Cassatt spent most of her life in France, where she worked and exhibited with Impressionist painters including Degas and Monet. Although she benefitted from the wave of feminism that occurred in the 1840s and which gave women access to a greater number of educational institutions, Cassatt was a life-long advocate of equality for women. She campaigned for women’s voting rights in the 1910s and for equal access to travel scholarships in the 1860s. Much of Cassatt’s work depicts mother and child relationships, portraying women with dignity and drawing forth the meaningful inner lives of her subjects.
We love her for having the courage of her convictions. When her anti-suffrage sister-in-law boycotted one of her shows because it was organised in support of women’s suffrage, Cassatt responded by selling off paintings that had previously been destined for her heirs, including one inspired by the birth of her niece. BURN!
Margaret Fuller – 23rd May 1810
An activist for social reform, Margaret Fuller was vocal about the emancipation of slaves, overhauling the prison system and women’s rights. Her early education was provided at home, by her father, but she later progressed to formal education at Port School in Cambridgeport and the Boston Lyceum for Young Ladies.
In her 30s she was widely believed to be the best-read person in New England and was the first woman allowed to use the library at Harvard College.
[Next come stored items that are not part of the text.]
(* ===== verification/Reconcile.v ===== *)
(** * Create-or-apply: utils/reconcile.go and utils/fieldmanager.go

    [ReconcileSSA] and the contract it implements.  [upserts] is the abstract
    specification of "bring one child object to its intended state"; the branch
    controller implements the same contract with hand-written copies.  [runs_in_order]
    is the abstract specification of a sequence of such steps that stops at the
    first error, which is what every [createXResources] promises. *)

From S2P Require Import Prelude GoLib KubeTypes Api Interfaces Reference Prog Calls Server.

Definition FieldManager : string := "neon-operator".

(** ** What a write touches *)

Definition target (c : call) : option (Kind * NamespacedName) :=
  match c with
  | CCreate k o _ | CApply k o _ _ | CMergePatch k _ o _ | CStatusPatch k _ o =>
      Some (k, key_of (meta o))
  | _ => None
  end.

Definition targets (tr : trace) : list (Kind * NamespacedName) := omap target (writes tr).

Lemma targets_app tr tr' : targets (tr ++ tr') = targets tr ++ targets tr'.
Proof. unfold targets. by rewrite writes_app, omap_app. Qed.

Lemma targets_nil tr : writes tr = [] → targets tr = [].
Proof. unfold targets. by intros ->. Qed.

(** ** The contract of one step *)

Section upserts.
Context `{OwnerOps}.

(** A run that ensures [intended], owned by [owner], exists and does not drift:
    it reads the object, and creates it if it is absent, applies it if it drifts,
    and leaves it alone if it does not.  It fails before writing when the owner
    reference is refused or the read fails for another reason than absence. *)
Inductive upserts {ok k : Kind} (owner : obj ok) (intended : obj k) (drift : obj k → bool) :
    trace → option error → Prop :=
  | upserts_refused tr f e :
      SetControllerReference ok (meta owner) (meta intended) = Err f →
      writes tr = [] → requests tr = [] → root e = Some f →
      upserts owner intended drift tr (Some e)
  | upserts_unread f e :
      fault_not_found f = false → root e = Some f →
      upserts owner intended drift [Ev (CGet k (key_of (meta intended))) (Err f)] (Some e)
  | upserts_in_sync cur :
      drift cur = false →
      upserts owner intended drift [Ev (CGet k (key_of (meta intended))) (Ok cur)] None
  | upserts_created refs e r err :
      SetControllerReference ok (meta owner) (meta intended) = Ok refs → fault_not_found e = true →
      (match r with Ok _ => err = None | Err f => ∃ p, err = Some (Wrapf p (Foreign f)) end) →
      upserts owner intended drift
        [Ev (CGet k (key_of (meta intended))) (Err e);
         Ev (CCreate k (owned intended refs) (Some FieldManager)) r] err
  | upserts_applied refs cur r err :
      SetControllerReference ok (meta owner) (meta intended) = Ok refs → drift cur = true →
      (match r with Ok _ => err = None | Err f => ∃ p, err = Some (Wrapf p (Foreign f)) end) →
      upserts owner intended drift
        [Ev (CGet k (key_of (meta intended))) (Ok cur);
         Ev (CApply k (owned intended refs) true FieldManager) r] err.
A journalist and translator, Fuller was the first female war correspondent, and her book Women in the Nineteenth Century, is considered to be the first major feminist work in the US. In a letter to a friend in 1845 she wrote;
"I had put a good deal of my true self in it, as if, I suppose I went away now, the measure of my footprint would be left on earth."
This is even more poignant given that, only five years later, Fuller, her son (Angelino) and her partner (Giovanni Ossoli) all died in a shipwreck off Fire Island, New York. A tragic reminder that we should all try to live a life that we would be proud to have imminently eulogised.